On Saturday, the first full day of the CureDuchenne FUTURES National Conference 2022 in Orlando, Florida, I was a virtual attendee of the session, “Pillars of The Transitional Journey.” Three medical providers gave presentations on breakthroughs in medical technology and research, as well as on how to balance these factors with the lifestyles that surround Duchenne muscular dystrophy (DMD).
While I’m no stranger to these types of presentations and the main issues covered, there were insights and anecdotes covered I haven’t shared in my columns to date.

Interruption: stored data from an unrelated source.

Lemma same_new o m : isReading o = false → isWriting o = false → ReadEventHappend o = false →
  same m (set_objs (objs m ++ [o]) m).
Proof.
  intros H1 H2 H3. split; try (intros []; done); try done.
  - intros d c. unfold busy_at. simpl. destruct (objs m !! c) as [o'|] eqn:E.
    + by rewrite (lookup_app_l_Some _ _ _ _ E).
    + rewrite lookup_app_r by (by apply lookup_ge_None). destruct (c - length (objs m)) as [|n]; simpl.
      * destruct d; simpl; by rewrite ?H1, ?H2.
      * done.
  - intros c. unfold event_at. simpl. destruct (objs m !! c) as [o'|] eqn:E.
    + by rewrite (lookup_app_l_Some _ _ _ _ E).
    + rewrite lookup_app_r by (by apply lookup_ge_None). destruct (c - length (objs m)) as [|n]; simpl.
      * by rewrite H3.
      * done.
Qed.

(** ** Executing a quiet instruction *)

Context (h0 : H) (fuel : nat).
#[local] Abbreviation exec := (exec h0 fuel).

Ltac spec_step :=
  match goal with
  | |- spec _ _ (mbind _ _) => apply (spec_bind same (λ _, True)); [|intros ? _]
  | |- spec _ _ (try_catch _ _) => apply spec_try; [apply _| |]
  | |- spec _ _ (match ?x with _ => _ end) => destruct x
  | |- spec _ _ get => apply (spec_get same)
  | |- spec _ _ undef => apply (spec_undef same)
  | |- spec _ _ (throw _) => apply (spec_throw same)
  | |- spec _ _ (deref _) => apply spec_deref
  | |- spec _ _ (handler_step _ _) => apply spec_handler_step
  | |- spec _ _ (zoom _ _ _) => apply spec_world
  | |- spec _ _ (update _ _) => apply spec_update; by intros []
  | |- spec _ _ (modify _) => apply spec_modify_same; intros ?;
      first [apply same_connectionMap | apply same_writeCache | apply same_new; reflexivity]
  | |- spec _ _ (mret _) => apply (spec_ret same)
  end.

Lemma inert_code i code : Forall inert code → quiet_code i code.
Proof. intros Hc. eapply Forall_impl; [exact Hc|]. by left. Qed.

Lemma inert_reports i rs : quiet_code i (map IReport rs).
Proof. apply inert_code, Forall_forall. by intros j (r & -> & _)%list_elem_of_fmap. Qed.

Lemma exec_quiet i : quiet i = true → spec same (quiet_code i) (exec i).
Proof.
  destruct i; intros Hq; try discriminate Hq; simpl;
    unfold on_report, ConnectionManager_NewConnection, ConnectionManager_CanRead,
      ConnectionManager_CanWrite, ConnectionManager_ErrorOccurred, ConnectionManager_TimeToExit,
      on_connection, ConnectionMap_Add, ConnectionMap_GetValue, WriteCache_Add, WriteCache_Get,
      ReleaseConnection, ConnectionMap_Erase, Connection_Read, Connection_Write, Connection_Close;
    repeat spec_step;
    try done; try match goal with |- context [map IReport _] => apply inert_reports end;
    repeat match goal with |- context [match ?b with _ => _ end] => destruct b end;
    unfold quiet_code; simpl; rewrite ?Forall_cons;
    repeat split; try apply Forall_nil_2; try (by left); right; eexists; split; reflexivity.
Qed.

(** ** One step of a thread *)

Definition run_code s (t : nat) code m' : Sys H W := mkSys m' (<[t := code]> (threads s)) None.

Lemma some_keep P s t i k l m' :
  threads s !! t = Some (i :: k) → some_thread P s → P i ∨ some_thread P (run_code s t (l ++ k) m').
Proof.
  intros Ht (t' & code & j & Ht' & Hj & HP). destruct (decide (t' = t)) as [->|Hne].
  - rewrite Ht in Ht'. injection Ht' as <-. apply elem_of_cons in Hj as [->|Hj]; [by left|].
    right. exists t, (l ++ k), j. split_and!; [|set_solver|done].
    simpl. rewrite list_lookup_insert_eq; [done|]. by eapply lookup_lt_Some.
  - right. exists t', code, j. simpl. by rewrite list_lookup_insert_ne.
Qed.

Lemma some_here (P : instr W → Prop) s t i k code j m' :
  threads s !! t = Some (i :: k) → j ∈ code → P j → some_thread P (run_code s t code m').
Proof.
  intros Ht Hj HP. exists t, code, j. split_and!; [|done..].
  simpl. rewrite list_lookup_insert_eq; [done|]. by eapply lookup_lt_Some.
Qed.

Lemma some_mono (P Q : instr W → Prop) s : (∀ i, P i → Q i) → some_thread P s → some_thread Q s.
Proof. intros HPQ (t & code & i & ? & ? & ?). exists t, code, i. auto. Qed.

Lemma awake_mono d b b' i : (b = true → b' = true) → awake d b i → awake d b' i.
Proof. destruct i; simpl; naive_solver. Qed.

Lemma tokens_app d c k1 k2 : tokens d c (k1 ++ k2) = tokens d c k1 + tokens d c k2.
Proof. apply sum_list_with_app. Qed.

Lemma busy_at_le d c m : busy_at d c m ≤ 1.
Proof. unfold busy_at. destruct (objs m !! c) as [o|]; [|lia]. by destruct (busy d o); simpl; lia. Qed.

Lemma tokens_elem d c i code : i ∈ code → token d c i ≤ tokens d c code.
Proof.
  intros [n Hn]%list_elem_of_lookup. by apply (sum_list_with_ge (token d c)) in Hn.
Qed.

(** Who holds a token serves a connection whose flag is set. *)
Lemma token_busy d c s t code i :
  sys_inv s → threads s !! t = Some code → i ∈ code → token d c i = 1 →
  busy_at d c (mgr s) = 1.
Proof.
  intros Hi Ht Hin Htok. pose proof (inv_tokens s Hi d c).
  apply (sum_list_with_ge (tokens d c)) in Ht. pose proof (tokens_elem d c i code Hin).
  pose proof (busy_at_le d c (mgr s)). lia.
Qed.

(** What an instruction must do for the invariant to go on. *)
Record step_ok i k l m m' : Prop := {
  ok_tokens d c :
    token d c i + queued d c m + busy_at d c m' = tokens d c l + queued d c m' + busy_at d c m;
  ok_events c : event_at c m' = true →
    busy_at Read c m' = 1 ∨ (INeedInQueue Read c ∈ l) ∨
    (event_at c m = true ∧ i ≠ INeedInQueue Read c ∧
     (busy_at Read c m = 1 → busy_at Read c m' = 1));
  ok_closed : closed m = true → closed m' = true;
  ok_wake d : queue d m' ≠ [] ∨ closed m' = true →
    signaled d m' = true ∨ (∃ j, j ∈ l ++ k ∧ awake d (closed m') j) ∨
    ((queue d m ≠ [] ∨ closed m = true) ∧ (signaled d m = true → signaled d m' = true) ∧
     ¬ awake d (closed m) i);
  ok_loop d : closed m' = true ∨ (∃ j, j ∈ l ∧ looping d j) ∨ ¬ looping d i;
  ok_ordered : ordered (l ++ k)
}.

Lemma step_ok_inv s t i k l m' :
  sys_inv s → threads s !! t = Some (i :: k) → step_ok i k l (mgr s) m' →
  sys_inv (run_code s t (l ++ k) m').
Proof.
  intros Hi Ht Hok. split; simpl.
  - intros d c. pose proof (inv_tokens s Hi d c) as H1. pose proof (ok_tokens _ _ _ _ _ Hok d c) as H2.
    pose proof (sum_list_with_insert (tokens d c) _ _ _ (l ++ k) Ht) as H3.
    rewrite tokens_app in H3.
    change (tokens d c (i :: k)) with (token d c i + tokens d c k) in H3. lia.
  - intros c [H1|[H1|(H1 & Hne & Hb)]]%(ok_events _ _ _ _ _ Hok); [by left| |].
    + right. eapply some_here; [exact Ht| |reflexivity]. set_solver.
    + apply (inv_events s Hi) in H1 as [H1|H1]; [auto|].
      right. by destruct (some_keep _ s t i k l m' Ht H1) as [|].
  - intros d [H1|[(j & Hj & Ha)|(Hq & Hs & Hna)]]%(ok_wake _ _ _ _ _ Hok); [by left| |].
    + right. by eapply some_here.
    + apply (inv_wake s Hi) in Hq as [Hq|Hq]; [by left; auto|]. right.
      destruct (some_keep _ s t i k l m' Ht Hq) as [|H1]; [done|].
      eapply some_mono; [|exact H1]. intros j. apply awake_mono. apply (ok_closed _ _ _ _ _ Hok).
  - intros d. destruct (ok_loop _ _ _ _ _ Hok d) as [|[(j & Hj & Hl)|Hn]]; [by left| |].
    + right. eapply some_here; [exact Ht| |exact Hl]. set_solver.
    + destruct (inv_loop s Hi d) as [Hc|Hc]; [left; by apply (ok_closed _ _ _ _ _ Hok)|].
      right. by destruct (some_keep _ s t i k l m' Ht Hc).
  - apply Forall_insert; [apply (inv_ordered s Hi)|]. apply (ok_ordered _ _ _ _ _ Hok).
Qed.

First off there, was Pradeep P.A. Mammen, MD. He gave a discussion on how advancements in lung and cardiac care have drastically improved the length and quality of life in patients with DMD compared to decades ago. Hearing the potential cause of your death is not the most comfortable water-cooler conversation, but seeing these strides being made provides a sense of hope for if not myself, others with DMD.
The next speaker was gastroenterologist Kent Williams, MD. He addressed the importance of bowel management. This isn’t exactly a dinner-friendly subject, but I felt he did a good job using levity to make it a more digestible discussion. It’s an issue that can seemingly rule my life.

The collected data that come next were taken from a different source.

Lemma step_up l x y : up_control l x.1 x.2 → server_step x y → up_control l y.1 y.2.
Proof.
  intros Hup Hs. destruct Hs as [c w w' Hs|b flags w evs w' H|flags w e w' H|m todo b flags w r w' H| | | |]; simpl in *; try done.
  - destruct c; simpl in *; try done; [|destruct Hup as [Hup ?]; split; [|done]]; by eapply worker_up.
  - split; [by eapply wait_up|]. rewrite (up_listen _ _ Hup). apply turn_actions_up.
  - destruct Hup as [Hup Hall]. apply Forall_cons in Hall as [Hm Hall]. destruct r; simpl; try done. split; [|done].
    by eapply Hm.
  - by destruct Hup.
  - by destruct r.
Qed.

Lemma setup_up port k n w : Server_setup port (Server_Server k n) = (Ok tt, w) → up (listenFd w) w.
Proof.
  unfold Server_setup, Server_Listen, Epoll_Init, Epoll_Add, call, zoom, syscall, or_throw.
  unfold mbind, M_bind, get, modify, throw, mret, M_ret. simpl.
  destruct (sys_socket k) as [[e|fd] k1] eqn:E1; [done|]. simpl.
  destruct (sys_bind fd _ k1) as [[e|[]] k2] eqn:E2; [done|]. simpl.
  destruct (sys_listen fd _ k2) as [[e|[]] k3] eqn:E3; [done|]. simpl.
  destruct (sys_epoll_create k3) as [[e|ep] k4] eqn:E4; [done|]. simpl.
  destruct (sys_epoll_ctl_add ep fd _ k4) as [[e|[]] k5] eqn:E5; [done|].
  intros [= <-]. apply ctl_add_ok in E5 as [_ Hw5]. split; simpl; try done; [set_solver|].
  intros id H. by apply elem_of_nil in H.
Qed.

(** Once the next event is stale it stays so, until the loop is left. *)
Definition stale (l fd : Z) todo b flags (x : control K * World K) : Prop :=
  up l x.2 ∧ (x.1 = InTurn todo b flags ∧ sockets x.2 !! fd = None ∨ x.1 = Left_ (Throw RuntimeError)).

Transfers are tiresome and can lead to injury. I have to make a plan for this each day, as it can impact when or if I’m able to do a certain activity. If my energy is drained I might have to cancel the evening plans I had. Anxiety can also set in if I have what seems like an irregular heartbeat at the time of this process. My current diet streamlines the routine pretty well, and I recently talked to my physical therapists about assistive equipment that can lessen some of the physical burdens. Although, with that said, I could eat a few more vegetables.
Read about experimental therapies for DMD
Additionally, he gave an overview of getting a healthy amount of nutrition. A device of note was the G-tube, which can quickly provide the body sustenance and help get medications down in case of illness. This isn’t the most thrilling possibility, but I do have some reassurance in the fact that I can still enjoy solid foods in tandem with the feeding tube should I need it one day.
The third expert presenter was Jennifer Shumsky, a practitioner and mother of an adult with DMD. Out of her points of emphasis, I was drawn to the boundaries that can exist between parental caregivers and their kids/adults. At the age of 12 years, it’s recommended that the child already have control of at least some medical decisions through a computer portal system. I feel that starting parts of this at a young age makes sense when an adult should probably have agency. She later mentioned how there is a subject matter that adults would probably want their parents to leave the premises when talking to a provider.
There are definitely a few things I don’t want to broach with my parents very much, if not at all.
Another topic she had advice on was the process of assigning certain powers for medical decisions. I know my father is a proxy for this role should I become incapacitated in some way. It’s heavy stuff to discuss, for sure, but I feel it’s crucial.
That wraps up my first day covering the conference. It’s gratifying to affirm I’m following all of this advice to the best of my ability. It’s like a full-time job.